# Test of hypothesis using ANOVA, Chi Square

11.2 One particular morning, the length of time spent in the examination rooms is recorded for each patient seen by each physician at an orthopedic clinic. Does the data prove a significant difference in mean times?

Time in Examination Rooms (Minutes)FIGURE 11.12

Physician 1 Physician 2 Physician 3 Physician 4

34 33 17 28

25 35 30 33

27 31 30 31

31 31 26 27

26 42 32 32

34 33 28 33

21 26 40

29

Instructions: For each data set: (a) State the hypotheses. (Please show 5 steps hypothesis and use the critical value for your hypothesis testing

15.6 Advertisers need to know which age groups are likely to see their ads. Purchasers of 120 copies of Cosmopolitan are shown by age group.

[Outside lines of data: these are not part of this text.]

Lemma checkGameOver_player : forall w, player (checkGameOver w) = player w.
Proof.
  intros w. unfold checkGameOver.
  destruct (_ <=? _)%Z; [apply gameOver_player|reflexivity].
Qed.

Lemma checkGameOver_healthValueText :
  forall w,
    Display.healthValueText (display (checkGameOver w))
    = Display.healthValueText (display w).
Proof.
  intros w. unfold checkGameOver.
  destruct (_ <=? _)%Z; [apply gameOver_healthValueText|reflexivity].
Qed.

Lemma checkGameOver_dead :
  forall w,
    (Player.health (player w) <= 0)%Z -> isGameOver (checkGameOver w) = true.
Proof.
  intros w Hdead. unfold checkGameOver.
  destruct (Z.leb_spec (Player.health (player w)) 0); [|lia].
  apply gameOver_isGameOver.
Qed.

(** C2 (amended).  A tick that starts with the player's health at or below
    the maximum of 100 ends with it at or below 100.  The page shows
    [max 0 health] of the health that [Player.update] found, a value
    between 0 and 100.  The stored health has no lower clamp; what holds
    instead is that a stored health of zero or less after the update means
    the game is over. *)
Theorem player_health_after_tick :
  forall (w : World),
    (Player.health (player w) <= MAX_HEALTH)%Z ->
    let w' := updateGame w in
    (Player.health (player w') <= MAX_HEALTH)%Z
    /\ (isGameOver w = false ->
        Display.healthValueText (display w')
        = Z.max 0 (Player.health (player w))
        /\ (0 <= Display.healthValueText (display w') <= MAX_HEALTH)%Z)
    /\ ((Player.health (player w') <= 0)%Z -> isGameOver w' = true).
Proof.
  intros w Hmax w'. subst w'. unfold updateGame.
  destruct (isGameOver w) eqn:Hover.
  { split; [exact Hmax|]. split; [discriminate|]. intros _. exact Hover. }
  set (w1 := spawnPhase w).
  set (w2 := updateEntities w1).
  set (w3 := itemPhase w2).
  set (w4 := collisionPhase w3).
  assert (H1 : player w1 = player w) by apply spawnPhase_player.
  destruct (updateEntities_player w1) as (H2 & _ & _ & H2d). fold w2 in H2, H2d.
  destruct (itemPhase_step w2) as (_ & _ & _ & _ & H3 & H3d & _).
  fold w3 in H3, H3d.
  destruct (collisionPhase_spec w3) as (_ & _ & H4 & H4d & _).
  fold w4 in H4, H4d.
  rewrite checkGameOver_player, checkGameOver_healthValueText.
  rewrite H4, H4d, H3d, H2d, H1.
  split; [apply H3; rewrite H1 in H2; lia|].
  split; [intros _; split; [reflexivity|unfold MAX_HEALTH in *; lia]|].
  intros Hdead. apply checkGameOver_dead. rewrite H4. exact Hdead.
Qed.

Perform the chi-square test for a uniform distribution. At alpha = .01, does this sample contradict the assumption that readership is uniformly distributed among these six age groups?

Please show 5 steps hypothesis and use the critical value for your hypothesis testing.

Purchaser Age Units Sold

18-24 38

25-34 28

35-44 19

45-54 16

55-64 10

65+ 9

Total 120

Perform the chi-square test for a uniform distribution. At alpha = .01, does this sample contradict the assumption that readership is uniformly distributed among these six age groups?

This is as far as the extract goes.